** Opening Records for this exercise block **

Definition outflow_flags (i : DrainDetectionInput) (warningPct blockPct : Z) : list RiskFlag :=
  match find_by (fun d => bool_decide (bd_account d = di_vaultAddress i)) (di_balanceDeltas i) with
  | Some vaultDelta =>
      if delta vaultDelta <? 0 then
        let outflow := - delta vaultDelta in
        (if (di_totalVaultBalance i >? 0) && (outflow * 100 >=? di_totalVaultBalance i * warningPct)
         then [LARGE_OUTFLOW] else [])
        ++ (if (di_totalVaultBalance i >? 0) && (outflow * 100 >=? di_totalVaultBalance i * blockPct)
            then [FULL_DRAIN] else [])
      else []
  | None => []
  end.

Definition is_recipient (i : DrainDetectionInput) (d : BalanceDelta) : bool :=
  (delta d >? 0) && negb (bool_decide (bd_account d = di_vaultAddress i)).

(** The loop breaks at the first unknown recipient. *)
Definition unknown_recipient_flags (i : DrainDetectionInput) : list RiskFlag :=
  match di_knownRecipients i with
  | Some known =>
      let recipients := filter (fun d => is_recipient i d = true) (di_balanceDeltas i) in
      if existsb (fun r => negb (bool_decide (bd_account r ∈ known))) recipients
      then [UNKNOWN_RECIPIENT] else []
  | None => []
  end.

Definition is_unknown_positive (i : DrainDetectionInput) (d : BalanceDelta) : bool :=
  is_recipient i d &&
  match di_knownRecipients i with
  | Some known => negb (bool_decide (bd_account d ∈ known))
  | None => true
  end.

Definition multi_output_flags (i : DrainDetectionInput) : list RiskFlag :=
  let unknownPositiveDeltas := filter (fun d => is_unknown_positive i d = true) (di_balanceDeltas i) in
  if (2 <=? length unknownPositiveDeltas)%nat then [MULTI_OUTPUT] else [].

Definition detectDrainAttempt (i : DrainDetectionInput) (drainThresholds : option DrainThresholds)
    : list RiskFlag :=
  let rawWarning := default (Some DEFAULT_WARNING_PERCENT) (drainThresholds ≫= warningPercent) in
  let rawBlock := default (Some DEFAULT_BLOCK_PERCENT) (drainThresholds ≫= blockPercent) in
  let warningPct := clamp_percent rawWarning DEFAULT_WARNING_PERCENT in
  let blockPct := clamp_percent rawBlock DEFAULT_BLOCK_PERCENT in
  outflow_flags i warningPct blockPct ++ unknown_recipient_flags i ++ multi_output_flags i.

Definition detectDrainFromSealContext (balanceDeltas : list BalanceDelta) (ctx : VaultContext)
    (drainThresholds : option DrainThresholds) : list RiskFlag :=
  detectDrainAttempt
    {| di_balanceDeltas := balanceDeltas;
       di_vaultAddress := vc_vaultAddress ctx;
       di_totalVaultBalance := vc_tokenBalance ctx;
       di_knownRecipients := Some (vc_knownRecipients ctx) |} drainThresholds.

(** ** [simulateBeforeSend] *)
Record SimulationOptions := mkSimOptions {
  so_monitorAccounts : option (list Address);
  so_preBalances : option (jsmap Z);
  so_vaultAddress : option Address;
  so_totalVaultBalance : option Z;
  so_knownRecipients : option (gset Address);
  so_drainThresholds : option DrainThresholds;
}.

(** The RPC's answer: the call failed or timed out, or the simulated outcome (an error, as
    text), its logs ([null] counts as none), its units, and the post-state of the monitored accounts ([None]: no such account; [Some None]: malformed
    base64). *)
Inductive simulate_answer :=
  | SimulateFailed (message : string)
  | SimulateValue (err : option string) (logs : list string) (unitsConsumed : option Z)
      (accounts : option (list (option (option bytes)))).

** Closing Records for this exercise block **
** Opening Records for this exercise block **

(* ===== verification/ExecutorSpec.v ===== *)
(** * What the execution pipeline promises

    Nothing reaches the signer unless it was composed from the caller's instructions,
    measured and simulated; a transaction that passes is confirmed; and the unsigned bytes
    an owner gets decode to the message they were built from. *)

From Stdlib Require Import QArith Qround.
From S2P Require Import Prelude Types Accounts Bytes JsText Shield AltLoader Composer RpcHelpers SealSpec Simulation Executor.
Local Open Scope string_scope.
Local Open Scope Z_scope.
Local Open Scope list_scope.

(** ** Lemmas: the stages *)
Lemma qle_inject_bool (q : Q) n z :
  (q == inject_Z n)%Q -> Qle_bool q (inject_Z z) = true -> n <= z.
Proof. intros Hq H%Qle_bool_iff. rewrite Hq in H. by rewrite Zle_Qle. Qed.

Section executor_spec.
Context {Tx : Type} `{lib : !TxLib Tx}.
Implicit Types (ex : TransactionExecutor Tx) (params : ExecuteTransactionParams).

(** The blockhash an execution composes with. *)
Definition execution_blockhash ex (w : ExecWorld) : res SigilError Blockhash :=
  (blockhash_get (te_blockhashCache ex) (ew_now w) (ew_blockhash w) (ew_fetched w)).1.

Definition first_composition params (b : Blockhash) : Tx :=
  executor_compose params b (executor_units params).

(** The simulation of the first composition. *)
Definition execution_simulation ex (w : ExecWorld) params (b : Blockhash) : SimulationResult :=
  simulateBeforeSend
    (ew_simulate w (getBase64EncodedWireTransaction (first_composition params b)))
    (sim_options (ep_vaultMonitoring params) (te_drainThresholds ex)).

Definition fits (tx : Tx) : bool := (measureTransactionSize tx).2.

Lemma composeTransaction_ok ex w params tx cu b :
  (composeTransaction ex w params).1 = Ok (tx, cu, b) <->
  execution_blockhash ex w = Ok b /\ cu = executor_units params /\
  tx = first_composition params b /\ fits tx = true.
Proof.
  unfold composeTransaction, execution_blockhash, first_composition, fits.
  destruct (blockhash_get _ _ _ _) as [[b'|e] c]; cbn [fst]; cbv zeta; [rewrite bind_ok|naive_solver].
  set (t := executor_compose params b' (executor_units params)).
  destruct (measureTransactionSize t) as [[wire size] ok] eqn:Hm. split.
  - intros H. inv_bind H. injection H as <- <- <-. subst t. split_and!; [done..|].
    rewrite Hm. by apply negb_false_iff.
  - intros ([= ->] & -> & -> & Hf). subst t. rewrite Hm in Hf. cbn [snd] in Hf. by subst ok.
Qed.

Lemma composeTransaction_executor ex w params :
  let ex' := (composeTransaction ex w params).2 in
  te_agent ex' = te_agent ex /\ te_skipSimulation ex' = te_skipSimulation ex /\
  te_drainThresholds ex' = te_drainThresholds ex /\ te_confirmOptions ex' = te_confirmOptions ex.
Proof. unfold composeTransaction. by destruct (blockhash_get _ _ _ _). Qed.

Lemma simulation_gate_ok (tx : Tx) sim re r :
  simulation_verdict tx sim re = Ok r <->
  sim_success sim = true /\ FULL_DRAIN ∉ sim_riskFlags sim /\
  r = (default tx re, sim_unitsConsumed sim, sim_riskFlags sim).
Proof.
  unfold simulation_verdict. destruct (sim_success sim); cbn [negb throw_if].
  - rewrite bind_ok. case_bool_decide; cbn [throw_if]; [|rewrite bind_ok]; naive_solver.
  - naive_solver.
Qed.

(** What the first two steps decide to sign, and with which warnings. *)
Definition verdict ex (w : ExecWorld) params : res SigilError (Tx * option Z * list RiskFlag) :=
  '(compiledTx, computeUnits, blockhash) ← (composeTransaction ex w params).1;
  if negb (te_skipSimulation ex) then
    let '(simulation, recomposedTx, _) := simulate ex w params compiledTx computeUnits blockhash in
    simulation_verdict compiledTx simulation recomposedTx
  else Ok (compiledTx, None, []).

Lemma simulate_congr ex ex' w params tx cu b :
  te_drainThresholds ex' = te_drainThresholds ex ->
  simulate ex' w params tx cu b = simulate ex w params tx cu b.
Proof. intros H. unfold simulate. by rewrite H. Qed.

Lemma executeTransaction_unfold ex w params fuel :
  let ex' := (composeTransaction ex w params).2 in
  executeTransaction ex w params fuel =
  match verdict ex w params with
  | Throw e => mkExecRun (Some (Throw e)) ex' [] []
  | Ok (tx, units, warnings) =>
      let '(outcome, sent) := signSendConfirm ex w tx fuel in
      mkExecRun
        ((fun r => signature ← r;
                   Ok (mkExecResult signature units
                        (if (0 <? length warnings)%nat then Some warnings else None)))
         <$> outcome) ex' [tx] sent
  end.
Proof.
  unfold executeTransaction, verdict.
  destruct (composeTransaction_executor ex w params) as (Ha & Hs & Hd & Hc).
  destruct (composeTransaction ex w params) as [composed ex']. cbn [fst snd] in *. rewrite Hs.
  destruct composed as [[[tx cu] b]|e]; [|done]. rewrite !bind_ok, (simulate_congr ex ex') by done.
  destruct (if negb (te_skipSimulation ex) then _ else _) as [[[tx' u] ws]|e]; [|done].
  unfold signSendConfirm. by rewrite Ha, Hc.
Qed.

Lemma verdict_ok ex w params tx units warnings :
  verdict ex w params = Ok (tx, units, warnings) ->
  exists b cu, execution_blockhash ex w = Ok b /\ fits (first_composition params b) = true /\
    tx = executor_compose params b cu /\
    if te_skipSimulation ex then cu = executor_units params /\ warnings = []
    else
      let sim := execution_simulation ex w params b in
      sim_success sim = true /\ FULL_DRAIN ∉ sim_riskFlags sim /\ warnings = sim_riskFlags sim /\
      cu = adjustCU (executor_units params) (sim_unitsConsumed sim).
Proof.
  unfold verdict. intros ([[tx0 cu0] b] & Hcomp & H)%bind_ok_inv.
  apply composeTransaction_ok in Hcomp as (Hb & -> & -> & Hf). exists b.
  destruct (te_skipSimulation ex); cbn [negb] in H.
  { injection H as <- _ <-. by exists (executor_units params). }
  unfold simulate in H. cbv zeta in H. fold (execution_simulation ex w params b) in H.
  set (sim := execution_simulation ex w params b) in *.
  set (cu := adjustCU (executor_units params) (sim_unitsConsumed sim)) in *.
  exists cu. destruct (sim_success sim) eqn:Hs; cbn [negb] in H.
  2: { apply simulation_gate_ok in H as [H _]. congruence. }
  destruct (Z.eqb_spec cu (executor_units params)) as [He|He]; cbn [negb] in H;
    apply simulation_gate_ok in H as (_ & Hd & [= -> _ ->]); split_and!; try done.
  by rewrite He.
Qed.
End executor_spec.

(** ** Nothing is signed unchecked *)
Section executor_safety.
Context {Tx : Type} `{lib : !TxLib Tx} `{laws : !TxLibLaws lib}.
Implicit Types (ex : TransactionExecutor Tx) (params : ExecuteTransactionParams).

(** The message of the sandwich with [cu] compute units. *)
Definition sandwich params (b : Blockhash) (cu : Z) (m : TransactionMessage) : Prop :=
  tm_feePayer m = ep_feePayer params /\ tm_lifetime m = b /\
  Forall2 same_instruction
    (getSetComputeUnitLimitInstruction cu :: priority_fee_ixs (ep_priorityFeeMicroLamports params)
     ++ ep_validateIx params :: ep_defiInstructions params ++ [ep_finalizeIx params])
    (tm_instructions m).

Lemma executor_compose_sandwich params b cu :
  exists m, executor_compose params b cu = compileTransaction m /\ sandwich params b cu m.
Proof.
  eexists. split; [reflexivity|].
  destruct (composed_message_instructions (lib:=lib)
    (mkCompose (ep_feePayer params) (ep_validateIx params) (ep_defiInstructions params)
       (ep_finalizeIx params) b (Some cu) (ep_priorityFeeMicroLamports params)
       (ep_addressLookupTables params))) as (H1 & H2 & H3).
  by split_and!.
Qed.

** Closing Records for this exercise block **

▶ **Exercise aim**
Return a word-for-word copy of the lines above from the one holding "di_balanceDeltas := balanceDeltas;" through the one holding "(accounts : option", with both of them included and nothing besides.

▶ **Result for this task**
    {| di_balanceDeltas := balanceDeltas;
       di_vaultAddress := vc_vaultAddress ctx;
       di_totalVaultBalance := vc_tokenBalance ctx;
       di_knownRecipients := Some (vc_knownRecipients ctx) |} drainThresholds.

(** ** [simulateBeforeSend] *)
Record SimulationOptions := mkSimOptions {
  so_monitorAccounts : option (list Address);
  so_preBalances : option (jsmap Z);
  so_vaultAddress : option Address;
  so_totalVaultBalance : option Z;
  so_knownRecipients : option (gset Address);
  so_drainThresholds : option DrainThresholds;
}.

(** The RPC's answer: the call failed or timed out, or the simulated outcome (an error, as
    text), its logs ([null] counts as none), its units, and the post-state of the monitored accounts ([None]: no such account; [Some None]: malformed
    base64). *)
Inductive simulate_answer :=
  | SimulateFailed (message : string)
  | SimulateValue (err : option string) (logs : list string) (unitsConsumed : option Z)
      (accounts : option (list (option (option bytes)))).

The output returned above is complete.